It is not a picture of a celebrity and not even a cartoon with features or anything, just a Silhouette that combined with the text makes an obvious reference
But legally im not sure if an image that could be something because it resembles it loosley would be subject to copyrite infringement when it is also clearly relevant to what my business is.


This probably makes no sense to anybody and i know your gonna say you cant tell without seeing the image or knowing who im talking about but i want to keep my brand under wraps until im ready to launch

I you do have any idea what im on about please advise

Thanks guys

Glenboy


----------



## tcrowder (Apr 27, 2006)

Glenboy said:


> Hi
> 
> 
> just a Silhouette that combined with the text makes an obvious reference


And you still need to ask?????


----------



## Louie2010 (Feb 26, 2010)

tcrowder said:


> And you still need to ask?????


Simple direct and to the point answer. Nothing I can add to that, but wanted to agree.


----------



## neilb (Jan 14, 2012)

I don't see where the problem with the silhouette would be, if a photographer takes a picture of a celebrity the photographer owns the copyrite not the celebrity.

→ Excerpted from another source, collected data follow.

(** [uninitialized_move_n] between two buffers, for a move constructor that
    does not throw: the sources stay alive, in the state the move
    constructor leaves them. *)
Lemma uninitialized_move_loop_spec b b' fo to xs :
  forall spre spost dpre dpost i w hp (Q : unit -> _ -> Prop) (R : _ -> Prop),
    b <> b' ->
    (forall x w, (move_ctor E x w).2.1 <> None) ->
    hp !! b = Some (spre ++ (Some <$> xs) ++ spost) ->
    length spre = fo + i ->
    hp !! b' = Some (dpre ++ replicate (length xs) None ++ dpost) ->
    length dpre = to + i ->
    (forall w' xs' ys, length xs' = length xs ->
       Forall2 (fun x y => exists w1, (move_ctor E x w1).2.1 = Some y) xs ys ->
       Q tt (HState w' (<[b' := dpre ++ (Some <$> ys) ++ dpost]>
                          (<[b := spre ++ (Some <$> xs') ++ spost]> hp)))) ->
    wpx u (uninitialized_move_loop E (Some b, fo) (Some b', to) i (length xs))
        (HState w hp) Q R.
Proof.
  induction xs as [|x xs IH];
    intros spre spost dpre dpost i w hp Q R Hne Hnt Hb Hs Hb' Hd HQ; simpl.
  - apply wpx_ret. specialize (HQ w [] [] eq_refl ltac:(constructor)).
    simpl in *. by rewrite !insert_id in HQ by (by rewrite ?insert_id).
  - simpl in Hb, Hb'.
    wp_bind. apply wpx_try_catch. unfold ptr_add; simpl.
    eapply move_construct_at_spec; [exact Hb | | exact Hb' | | | | |].
    + apply lookup_middle. lia.
    + solve_len.
    + by rewrite lookup_insert_ne.
    + solve_len.
    + intros y Hy.
      rewrite !insert_middle by lia.
      eapply (IH (spre ++ [Some (move_ctor E x w).2.2]) spost (dpre ++ [Some y]) dpost (S i)); try done.
      * rewrite lookup_insert_ne by done. rewrite lookup_insert_eq.
        by rewrite <- app_assoc.
      * rewrite length_app. simpl. lia.
      * rewrite lookup_insert_eq. by rewrite <- !app_assoc.
      * rewrite length_app. simpl. lia.
      * intros w' xs' ys Hlen Hys. rewrite insert2_absorb by done.
        specialize (HQ w' ((move_ctor E x w).2.2 :: xs') (y :: ys)).
        rewrite <- !app_assoc. simpl. apply HQ; [simpl; lia|].
        constructor; eauto.
    + intros Hthrow. by apply Hnt in Hthrow.
Qed.

Lemma Regular_transfer_safe : Regular E -> transfer_safe E.
Proof. intros HE _ x w. by rewrite (reg_move E HE). Qed.

Lemma Regular_transferred xs ys :
  Regular E -> Forall2 (transferred E) xs ys -> ys = xs.
Proof.
  intros HE H. induction H as [|x y xs ys Hxy _ IH]; [done|].
  f_equal; [|done].
  destruct Hxy as [[w Hw]|[w Hw]].
  - rewrite (reg_copy E HE) in Hw. congruence.
  - rewrite (reg_move E HE) in Hw. congruence.
Qed.

Lemma UninitializedMoveOrCopy_spec b b' fo to z xs spre spost dpre dpost w hp
    (Q : unit -> _ -> Prop) (R : _ -> Prop) :
  b <> b' ->
  transfer_safe E ->
  Z.to_nat z = length xs ->
  hp !! b = Some (spre ++ (Some <$> xs) ++ spost) ->
  length spre = fo ->
  hp !! b' = Some (dpre ++ replicate (length xs) None ++ dpost) ->
  length dpre = to ->
  (forall w' xs' ys, length xs' = length xs ->
     (copy_path E -> xs' = xs) ->
     Forall2 (transferred E) xs ys ->
     Q tt (HState w' (<[b' := dpre ++ (Some <$> ys) ++ dpost]>
                        (<[b := spre ++ (Some <$> xs') ++ spost]> hp)))) ->
  (copy_path E -> copy_fails E xs -> forall w', R (HState w' hp)) ->
  wpx u (UninitializedMoveOrCopy E (Some b, fo) z (Some b', to)) (HState w hp) Q R.
Proof.
  intros Hne Hsafe Hz Hb Hs Hb' Hd HQ HR. unfold UninitializedMoveOrCopy.
  rewrite Hz. unfold copy_path in *.
  destruct (is_nothrow_move_constructible E || negb (is_copy_constructible E)) eqn:Hc.
  - unfold uninitialized_move_n.
    eapply (uninitialized_move_loop_spec b b' fo to xs spre spost dpre dpost 0);
      try done; try lia.
    + by apply Hsafe.
    + intros w' xs' ys Hlen Hys. apply HQ; [done|done|].
      eapply Forall2_impl; [exact Hys|]. intros x y Hxy. by right.
  - eapply uninitialized_copy_n_spec; try done; [|intros; by apply HR].
    intros w' ys Hys. specialize (HQ w' xs ys eq_refl).
    rewrite (insert_id hp b) in HQ by done. apply HQ; [done|].
    eapply Forall2_impl; [exact Hys|]. intros x y Hxy. by left.
Qed.

(** A count that is not positive: nothing is read or written. *)
Lemma UninitializedMoveOrCopy_zero p z p' (h : hstate T W) (Q : unit -> _ -> Prop) R :
  Z.to_nat z = 0 -> Q tt h ->
  wpx u (UninitializedMoveOrCopy E p z p') h Q R.
Proof.
  intros Hz HQ. unfold UninitializedMoveOrCopy. rewrite Hz.
  by destruct (is_nothrow_move_constructible E || negb (is_copy_constructible E)).
Qed.

(** Where undefined behaviour is allowed for, [destroy_n] over slots of any
    kind: if it returns, the slots are raw. *)
Lemma destroy_n_partial b n :
  forall pre mid post o w hp (Q : unit -> _ -> Prop) (R : _ -> Prop),
    u ->
    hp !! b = Some (pre ++ mid ++ post) ->
    length mid = n ->
    o = length pre ->
    (forall w', Q tt (HState w' (<[b := pre ++ replicate n None ++ post]> hp))) ->
    wpx u (destroy_n E (Some b, o) n) (HState w hp) Q R.
Proof.
  induction n as [|n IH]; intros pre mid post o w hp Q R Hu Hb Hlen -> HQ.
  - destruct mid; [|done]. simpl. apply wpx_ret. specialize (HQ w).
    simpl in *. by rewrite insert_id in HQ.
  - destruct mid as [|sl mid]; [done|]. simpl in *.
    destruct sl as [x|].
    + wp_bind. eapply destroy_at_spec; [done| by apply lookup_middle |].
      rewrite insert_middle by done. unfold ptr_add; simpl.
      eapply (IH (pre ++ [None]) mid post); [done| | lia | solve_len |].
      * rewrite lookup_insert_eq. by rewrite <- app_assoc.
      * intros w'. rewrite insert_insert_eq. specialize (HQ w').
        by rewrite <- app_assoc.
    + unfold destroy_at, read, load_slot, slot_of, bind, wpx. simpl.
      rewrite Hb. by rewrite lookup_middle.
Qed.

Lemma insert_replicate_split {A} (x y : A) d m :
  d < m -> <[d := x]> (replicate m y) = replicate d y ++ x :: replicate (m - d - 1) y.
Proof.
  intros Hd. replace m with (d + S (m - d - 1)) at 1 by lia.
  rewrite replicate_add. simpl. apply insert_middle. by rewrite length_replicate.
Qed.

(** *** Within one buffer, for a regular element type *)

(** [std::move(p + 1, p + 1 + n, p)]: the elements move one slot down; the
    last source slot keeps a moved-from object. *)
Lemma move_loop_down_spec b xs :
  forall pre post d o w hp (Q : unit -> _ -> Prop) (R : _ -> Prop),
    Regular E ->
    hp !! b = Some (pre ++ Some d :: (Some <$> xs) ++ post) ->
    o = length pre ->
    (forall w' z, Q tt (HState w' (<[b := pre ++ (Some <$> xs) ++ Some z :: post]> hp))) ->
    wpx u (move_loop E (Some b, S o) (length xs) (Some b, o)) (HState w hp) Q R.
Proof.
  induction xs as [|x xs IH]; intros pre post d o w hp Q R HE Hb -> HQ; simpl.
  - apply wpx_ret. specialize (HQ w d). simpl in HQ. by rewrite insert_id in HQ.
  - simpl in Hb. wp_bind.
    pose proof (reg_move_asg E HE d x w) as Hr.
    eapply move_assign_at_spec; [exact Hb | | exact Hb | | | | |].
    + rewrite cons_middle, app_assoc. apply lookup_middle. solve_len.
    + by apply lookup_middle.
    + by rewrite lookup_insert_eq.
    + solve_len.
    + intros _. rewrite Hr. simpl. rewrite insert_insert_eq.
      rewrite (cons_middle (Some d)), app_assoc.
      rewrite insert_middle by solve_len.
      rewrite <- app_assoc. simpl. rewrite insert_middle by done.
      unfold ptr_add; simpl.
      replace (length pre + 1) with (S (length pre)) by lia.
      replace (S (length pre) + 1) with (S (S (length pre))) by lia.
      eapply (IH (pre ++ [Some x]) post (move_asg E d x w).2.2); [done| | solve_len |].
      * rewrite lookup_insert_eq. by rewrite <- app_assoc.
      * intros w' z. rewrite insert_insert_eq. specialize (HQ w' z).
        by rewrite <- app_assoc.
    + intros Hf. rewrite Hr in Hf. done.
Qed.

The problems would arise I think if it was seen that your name inferred some sort of endorsement by the celebrity.


----------



## Louie2010 (Feb 26, 2010)

neilb said:


> I don't see where the problem with the silhouette would be, if a photographer takes a picture of a celebrity the photographer owns the copyrite not the celebrity.
> 
> The problems would arise I think if it was seen that your name inferred some sort of endorsement by the celebrity.


 
IMO, here is the problem:

_"combined with the text makes an obvious reference"_

Then add the fact that he/she will be profiting off of the celebrity likeness would be the issue.


----------



## neilb (Jan 14, 2012)

Louie2010 said:


> IMO, here is the problem:
> 
> _"combined with the text makes an obvious reference"_
> 
> Then add the fact that he/she will be profiting off of the celebrity likeness would be the issue.

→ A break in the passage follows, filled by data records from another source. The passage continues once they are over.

Lemma unique_username_email_witness :
  field User bob1 "username" <> field User bob2 "username".
Proof.
  apply (proj1 (unique_username_email bob_db bob1 bob2
                  eq_refl (or_introl eq_refl) (or_intror (or_introl eq_refl))
                  ltac:(discriminate))).
  reflexivity.
Defined.

(** C3, as stated, fails: [orphan_db] is valid and holds a user, yet its
    chat is owned by no user. *)
Lemma exactly_one_owner_counterexample :
  ~ (forall db c, valid_db db = true -> In c (db "chats") ->
       exists! u, In u (db "users") /\ owns u c).
Proof.
  intro H. destruct (H orphan_db unowned) as (u & [_ [Hnn _]] & _).
  - reflexivity.
  - left; reflexivity.
  - discriminate Hnn.
Qed.

(** C3 (amended): in a valid state a chat is owned by at most one user, and
    by exactly one when its [owner_id] is present; that user is the one
    [owner] loads. *)
Theorem at_most_one_owner (db : DB) (c : Row) :
  valid_db db = true -> In c (db "chats") ->
  (forall u1 u2, In u1 (db "users") -> In u2 (db "users") ->
                 owns u1 c -> owns u2 c -> u1 = u2)
  /\ (nonnull (field Chat c "owner_id") = true ->
      exists! u, In u (db "users") /\ owns u c).
Proof.
  intros H Hc.
  assert (Huniq : forall u1 u2, In u1 (db "users") -> In u2 (db "users") ->
                                owns u1 c -> owns u2 c -> u1 = u2).
  { intros u1 u2 H1 H2 [_ E1] [_ E2].
    apply (user_id_inj db u1 u2 H H1 H2). congruence. }
  split; [exact Huniq |].
  intro Hnn. destruct (chat_owner_id_references db c H Hc Hnn) as (u & Hu & Hid).
  exists u. split.
  - split; [exact Hu |]. split; [exact Hnn | now symmetry].
  - intros u' [Hu' Ho']. apply Huniq; auto. split; [exact Hnn | now symmetry].
Qed.

Lemma at_most_one_owner_witness :
  exists! u, In u (alice_db "users") /\ owns u hello.
Proof.
  apply (proj2 (at_most_one_owner alice_db hello eq_refl (or_introl eq_refl))).
  reflexivity.
Defined.

(** C4: the two sides of the relationship agree.  In a valid state, for a
    stored user [u] and a stored chat [c]: if [c.owner_id] is [u.id] then
    [c.owner] is [u] and [c] is among [u.chats]; and in general [c.owner] is
    [u] exactly when [c] is among [u.chats]. *)
Theorem back_reference_round_trip (db : DB) (u c : Row) :
  valid_db db = true -> In u (db "users") -> In c (db "chats") ->
  (owns u c -> Chat_owner db c = Some u /\ In c (User_chats db u))
  /\ (Chat_owner db c = Some u <-> In c (User_chats db u)).
Proof.
  intros H Hu Hc.
  assert (Hin : owns u c -> In c (User_chats db u)).
  { intros [Hnn Heq]. rewrite User_chats_eq. apply filter_In.
    split; [exact Hc |]. rewrite <- Heq, Hnn. simpl. apply Value_eqb_refl. }
  assert (Hown : In c (User_chats db u) -> owns u c).
  { rewrite User_chats_eq. intro Hf. apply filter_In in Hf.
    destruct Hf as [_ Hf]. apply andb_true_iff in Hf. destruct Hf as [Hnn Heq].
    apply Value_eqb_eq in Heq. split; [now rewrite Heq | exact Heq]. }
  assert (Hload : owns u c -> Chat_owner db c = Some u).
  { intros [Hnn Heq]. rewrite Chat_owner_eq, Hnn.
    destruct (find _ (db "users")) as [u'|] eqn:Hfind.
    - apply find_some in Hfind. destruct Hfind as [Hu' He].
      apply Value_eqb_eq in He. f_equal.
      apply (user_id_inj db u' u H Hu' Hu). congruence.
    - exfalso. pose proof (find_none _ _ Hfind u Hu) as Hno. simpl in Hno.
      rewrite Heq, Value_eqb_refl in Hno. discriminate Hno. }
  assert (Hback : Chat_owner db c = Some u -> owns u c).
  { rewrite Chat_owner_eq.
    destruct (nonnull (field Chat c "owner_id")) eqn:Hnn; [| discriminate].
    intro Hfind. apply find_some in Hfind. destruct Hfind as [_ He].
    apply Value_eqb_eq in He. split; [exact Hnn | now symmetry]. }
  split; [| split]; auto.
Qed.

Lemma back_reference_round_trip_witness :
  Chat_owner alice_db hello = Some alice /\ In hello (User_chats alice_db alice).
Proof.
  apply (proj1 (back_reference_round_trip alice_db alice hello
                  eq_refl (or_introl eq_refl) (or_introl eq_refl))).
  split; reflexivity.
Defined.

(** The example scenario, read back. *)
Lemma scenario_reads_back :
  option_map (fun u => field User u "username") (Chat_owner alice_db hello)
    = Some (StrV "alice")
  /\ User_chats alice_db alice = [hello].
Proof. split; reflexivity. Qed.

(** ** Further consequences of the declarations *)

Section MoreDistinct.

Context {A : Type} (eqb : A -> A -> bool).
Hypothesis eqb_eq : forall a b, eqb a b = true <-> a = b.

Lemma NoDup_nodupb (l : list A) : NoDup l -> nodupb eqb l = true.
Proof.
  induction 1 as [|a l Hnot _ IH]; simpl; [reflexivity |].
  rewrite IH, andb_true_r. apply negb_true_iff.
  destruct (existsb (eqb a) l) eqn:E; [| reflexivity].
  apply existsb_exists in E. destruct E as (x & Hx & He).
  apply eqb_eq in He. subst x. contradiction.
Qed.

(** A value stored twice is caught, wherever the second copy sits. *)
Lemma nodupb_app_dup (l : list A) (x : A) :
  In x l -> nodupb eqb (l ++ [x]) = false.
Proof.
  induction l as [|a l IH]; simpl; [contradiction |].
  intros [-> | Hin].
  - rewrite (existsb_eqb_In eqb eqb_eq x (l ++ [x])); [reflexivity |].
    apply in_or_app. right. left. reflexivity.
  - rewrite (IH Hin). apply andb_false_r.
Qed.

End MoreDistinct.

Lemma filter_all {A : Type} (p : A -> bool) (l : list A) :
  (forall x, In x l -> p x = true) -> filter p l = l.
Proof.
  induction l as [|a l IH]; simpl; intro H; [reflexivity |].
  rewrite (H a (or_introl eq_refl)), IH; auto.
Qed.

Lemma filter_none {A : Type} (p : A -> bool) (l : list A) :
  (forall x, In x l -> p x = false) -> filter p l = [].
Proof.
  induction l as [|a l IH]; simpl; intro H; [reflexivity |].
  rewrite (H a (or_introl eq_refl)), IH; auto.
Qed.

But again making reference to a celebrity is not a copyrite issue, as I said implying some sort of celebrity endorsement would be where problems would arise.


----------



## Louie2010 (Feb 26, 2010)

neilb said:


> But again making reference to a celebrity is not a copyrite issue, as I said implying some sort of celebrity endorsement would be where problems would arise.


 
I could be wrong, but I believe profiting off of a celebrities likeness without permission is also illegal.


----------



## neilb (Jan 14, 2012)

Louie2010 said:


> I could be wrong, but I believe profiting off of a celebrities likeness without permission is also illegal.


If that was true there would be no 'candid', pictures of celebrities in the media at all.


----------



## Louie2010 (Feb 26, 2010)

neilb said:


> If that was true there would be no 'candid', pictures of celebrities in the media at all.


The media is considered news, which is very different then putting a celebrities likeness on a product and then selling it.


----------



## neilb (Jan 14, 2012)

Louie2010 said:


> The media is considered news, which is very different then putting a celebrities likeness on a product and then selling it.


Not all media can be considered news but I agree that selling products using a celebrities image could cause problems .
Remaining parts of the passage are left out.